What is required =>
When you reach the line containing "let n := nat_of_ascii" in the records below, start copying exactly, and stop once you have copied the line containing "match s with".

#### Data to process ####

Lemma SFcompare_total x y :
  SFis_nan x = false -> SFis_nan y = false -> exists c, SFcompare x y = Some c.
Proof.
  destruct x, y; simpl; try discriminate; intros _ _; eexists; reflexivity.
Qed.

Lemma ltb_leb a b : (a <? b) = true -> (a <=? b) = true.
Proof.
  rewrite ltb_spec, leb_spec. unfold SFltb, SFleb.
  destruct (SFcompare _ _) as [[ | | ]|]; congruence.
Qed.

Lemma not_ltb_leb a b :
  is_nan a = false -> is_nan b = false -> (a <? b) = false -> (b <=? a) = true.
Proof.
  rewrite !is_nan_spec, ltb_spec, leb_spec. unfold SFltb, SFleb.
  intros Ha Hb. rewrite (SFcompare_antisym (Prim2SF a) (Prim2SF b)).
  destruct (SFcompare_total _ _ Ha Hb) as [c ->]. destruct c; simpl; congruence.
Qed.

Lemma leb_refl a : is_nan a = false -> (a <=? a) = true.
Proof.
  rewrite is_nan_spec, leb_spec. unfold SFleb. intros H.
  rewrite SFcompare_refl by exact H. reflexivity.
Qed.

Lemma nonneg_not_nan x : nonneg x -> is_nan x = false.
Proof.
  unfold nonneg. rewrite is_nan_spec. destruct (Prim2SF x); simpl; congruence.
Qed.

Lemma nonneg_leb_0 x : nonneg x -> (0 <=? x) = true.
Proof.
  unfold nonneg. rewrite leb_spec.
  change (Prim2SF 0) with (S754_zero false).
  destruct (Prim2SF x) as [s|s| |s m e]; try destruct s; cbn; congruence.
Qed.

Lemma leb_0_nonneg x : (0 <=? x) = true -> nonneg x.
Proof.
  unfold nonneg. rewrite leb_spec.
  change (Prim2SF 0) with (S754_zero false).
  destruct (Prim2SF x) as [s|s| |s m e]; try destruct s; cbn; congruence.
Qed.

(** [Math.min] and [Math.max] of two numbers pick one of them. *)
Lemma Math_min_cases a b :
  is_nan a = false -> is_nan b = false ->
  (Math_min a b = a /\ (a <=? b) = true) \/ (Math_min a b = b /\ (b <=? a) = true).
Proof.
  intros Ha Hb. unfold Math_min. rewrite Ha, Hb. simpl.
  destruct (a <? b) eqn:Hab.
  - left. split; [reflexivity | apply ltb_leb, Hab].
  - destruct (b <? a) eqn:Hba.
    + right. split; [reflexivity | apply ltb_leb, Hba].
    + destruct (get_sign a).
      * left. split; [reflexivity | apply not_ltb_leb; assumption].
      * right. split; [reflexivity | apply not_ltb_leb; assumption].
Qed.

Lemma Math_max_cases a b :
  is_nan a = false -> is_nan b = false ->
  (Math_max a b = a /\ (b <=? a) = true) \/ (Math_max a b = b /\ (a <=? b) = true).
Proof.
  intros Ha Hb. unfold Math_max. rewrite Ha, Hb. simpl.
  destruct (a <? b) eqn:Hab.
  - right. split; [reflexivity | apply ltb_leb, Hab].
  - destruct (b <? a) eqn:Hba.
    + left. split; [reflexivity | apply ltb_leb, Hba].
    + destruct (get_sign a).
      * right. split; [reflexivity | apply not_ltb_leb; assumption].
      * left. split; [reflexivity | apply not_ltb_leb; assumption].
Qed.
(** * Visa Genius X: the deterministic validation-and-scoring engine

    A shallow embedding of [server.mjs] (document validation, score
    aggregation, risk buckets, country comparison and the
    [/api/analyze] handler that composes them), with the properties of
    its specification stated and proved over the embedding.  The
    helpers of the front end ([App.jsx]) and the handler of the
    generative pathway ([server/index.js]) follow, with further
    properties of the three files.

    Modelling conventions.
    - JavaScript strings are byte strings ([string]); the literals of
      the source are kept verbatim (UTF-8).  Character-level operations
      ([toLowerCase], white space skipped by [parseInt]) act on the
      ASCII range and leave other bytes alone.
    - Scores are integers ([Z]): every number that reaches an
      arithmetic operation of the source is an integer literal or a sum
      of such.  The one number that need not be an integer is the
      result of [parseInt], which may be [NaN]; it is an [option Z].
    - [file.size / 1024] is a division of numbers, not of integers: it
      is carried out in [Q]. *)

From Stdlib Require Import ZArith QArith Qminmax Qround Lqa.
From Stdlib Require Import Ascii String DecimalString DecimalPos List Lia.
From stdpp Require Import base option list gmap strings.

Local Open Scope string_scope.
Local Open Scope Z_scope.

(** ** Strings *)

Module JsString.

(** [c] is one of the letters [A]..[Z]. *)
Definition is_upper (c : ascii) : bool :=
  let n := nat_of_ascii c in ((65 <=? n) && (n <=? 90))%nat.

Definition lower_char (c : ascii) : ascii :=
  if is_upper c then ascii_of_nat (nat_of_ascii c + 32) else c.

(** [String.prototype.toLowerCase]. *)
Fixpoint toLowerCase (s : string) : string :=
  match s with
  | EmptyString => EmptyString
  | String c r => String (lower_char c) (toLowerCase r)
  end.

(** [s.slice(from, to)] for [0 <= from <= to <= s.length]. *)
Definition slice (s : string) (from to : Z) : string :=
  substring (Z.to_nat from) (Z.to_nat (to - from)) s.

End JsString.

(** ** Node's [path.extname] (POSIX flavour)

    The source calls the runtime's [path.extname]; this is the loop of
    Node's [lib/path.js], scanning the path from its last character
    down to the first, with the state it keeps. *)

Module path.

Record scan_state := ScanState {
  startDot : Z;
  startPart : Z;
  end_ : Z;
  matchedSlash : bool;
  preDotState : Z
}.

Definition init : scan_state :=
  {| startDot := -1; startPart := 0; end_ := -1;
     matchedSlash := true; preDotState := 0 |}.

Definition CHAR_FORWARD_SLASH : ascii := "/"%char.
Definition CHAR_DOT : ascii := "."%char.

(** One character that is not a path separator, at index [i]. *)
Definition visit (code : ascii) (i : Z) (s : scan_state) : scan_state :=
  let s :=
    if end_ s =? -1
    then {| startDot := startDot s; startPart := startPart s; end_ := i + 1;
            matchedSlash := false; preDotState := preDotState s |}
    else s in
  if Ascii.eqb code CHAR_DOT then
    if startDot s =? -1
    then {| startDot := i; startPart := startPart s; end_ := end_ s;
            matchedSlash := matchedSlash s; preDotState := preDotState s |}
    else if negb (preDotState s =? 1)
    then {| startDot := startDot s; startPart := startPart s; end_ := end_ s;
            matchedSlash := matchedSlash s; preDotState := 1 |}
    else s
  else if negb (startDot s =? -1)
  then {| startDot := startDot s; startPart := startPart s; end_ := end_ s;
          matchedSlash := matchedSlash s; preDotState := -1 |}
  else s.

(** [for (let i = path.length - 1; i >= 0; --i)]: [codes] are the
    characters at indices [i], [i-1], ..., [0]. *)
Fixpoint scan (codes : list ascii) (i : Z) (s : scan_state) : scan_state :=
  match codes with
  | [] => s
  | code :: rest =>
      if Ascii.eqb code CHAR_FORWARD_SLASH then
        if negb (matchedSlash s)
        then {| startDot := startDot s; startPart := i + 1; end_ := end_ s;
                matchedSlash := matchedSlash s; preDotState := preDotState s |}
        else scan rest (i - 1) s
      else scan rest (i - 1) (visit code i s)
  end.

Definition extname (p : string) : string :=
  let s := scan (rev (list_ascii_of_string p))
                (Z.of_nat (String.length p) - 1) init in
  if (startDot s =? -1) || (end_ s =? -1) || (preDotState s =? 0)
     || ((preDotState s =? 1) && (startDot s =? end_ s - 1)
         && (startDot s =? startPart s + 1))
  then ""
  else JsString.slice p (startDot s) (end_ s).

End path.

(** ** JavaScript values

    The values a property of the parsed profile can hold.  A JSON
    number is an integer here, of magnitude below 10^21, so that
    [ToString] writes it as a decimal numeral; an array or an object
    is kept as the string [ToString] makes of it, which is all the
    code can observe of it. *)

Inductive jsval :=
| VUndefined
| VNull
| VBool (b : bool)
| VNum (n : Z)
| VStr (s : string)
| VObj (str : string).

#[global] Instance jsval_eq_dec : EqDecision jsval.
Proof. solve_decision. Defined.

Module Js.

Definition ToBoolean (v : jsval) : bool :=
  match v with
  | VUndefined | VNull => false
  | VBool b => b
  | VNum n => negb (n =? 0)
  | VStr s => negb (String.eqb s "")
  | VObj _ => true
  end.

Definition ToString (v : jsval) : string :=
  match v with
  | VUndefined => "undefined"
  | VNull => "null"
  | VBool true => "true"
  | VBool false => "false"
  | VNum n => DecimalString.NilZero.string_of_int (Z.to_int n)
  | VStr s => s
  | VObj str => str
  end.
(* ===== verification/Model.v ===== *)
(** * The stage model (src/model.h, src/model.c)

    One host record, and its target record when there is one, become latency
    components that add up to the host's end-to-end time.  [d] is the only
    place where two timestamps meet; the sums of components are exact, and
    [breakdown_in_range] shows that no addition of the C code overflows. *)
From stdpp Require Import base numbers list strings.
From Stdlib Require Import ZArith Lia.
From S2P Require Import Prelude Types.

Inductive ntp_io_class :=
  | NTP_IO_CLASS_READ | NTP_IO_CLASS_WRITE_INLINE | NTP_IO_CLASS_WRITE_R2T.

Inductive ntp_comp :=
  | NTP_C_BLK_SUB | NTP_C_TR_SUB | NTP_C_NET | NTP_C_TGT_RX | NTP_C_TGT_SUB
  | NTP_C_TGT_WAIT | NTP_C_TGT_DATA | NTP_C_TGT_BE | NTP_C_TGT_CMPL | NTP_C_HOST_RX
  | NTP_C_HOST_WAIT | NTP_C_HOST_DATA | NTP_C_TR_CMPL | NTP_C_BLK_CMPL | NTP_C_REMOTE
  | NTP_C_E2E | NTP_C_TGT_BE_SUB | NTP_C_TGT_DEV | NTP_C_TGT_BE_CMPL | NTP_C_CMPL_IPI
  | NTP_C_NET_DATA.

Definition all_comps : list ntp_comp :=
  [NTP_C_BLK_SUB; NTP_C_TR_SUB; NTP_C_NET; NTP_C_TGT_RX; NTP_C_TGT_SUB; NTP_C_TGT_WAIT;
   NTP_C_TGT_DATA; NTP_C_TGT_BE; NTP_C_TGT_CMPL; NTP_C_HOST_RX; NTP_C_HOST_WAIT;
   NTP_C_HOST_DATA; NTP_C_TR_CMPL; NTP_C_BLK_CMPL; NTP_C_REMOTE; NTP_C_E2E;
   NTP_C_TGT_BE_SUB; NTP_C_TGT_DEV; NTP_C_TGT_BE_CMPL; NTP_C_CMPL_IPI; NTP_C_NET_DATA].

(** The value of the enumerator. *)
Definition comp_idx (c : ntp_comp) : Z :=
  match c with
  | NTP_C_BLK_SUB => 0 | NTP_C_TR_SUB => 1 | NTP_C_NET => 2 | NTP_C_TGT_RX => 3
  | NTP_C_TGT_SUB => 4 | NTP_C_TGT_WAIT => 5 | NTP_C_TGT_DATA => 6 | NTP_C_TGT_BE => 7
  | NTP_C_TGT_CMPL => 8 | NTP_C_HOST_RX => 9 | NTP_C_HOST_WAIT => 10
  | NTP_C_HOST_DATA => 11 | NTP_C_TR_CMPL => 12 | NTP_C_BLK_CMPL => 13
  | NTP_C_REMOTE => 14 | NTP_C_E2E => 15 | NTP_C_TGT_BE_SUB => 16 | NTP_C_TGT_DEV => 17
  | NTP_C_TGT_BE_CMPL => 18 | NTP_C_CMPL_IPI => 19 | NTP_C_NET_DATA => 20
  end.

####

Answer to this task =>
  let n := nat_of_ascii c in ((65 <=? n) && (n <=? 90))%nat.

Definition lower_char (c : ascii) : ascii :=
  if is_upper c then ascii_of_nat (nat_of_ascii c + 32) else c.

(** [String.prototype.toLowerCase]. *)
Fixpoint toLowerCase (s : string) : string :=
  match s with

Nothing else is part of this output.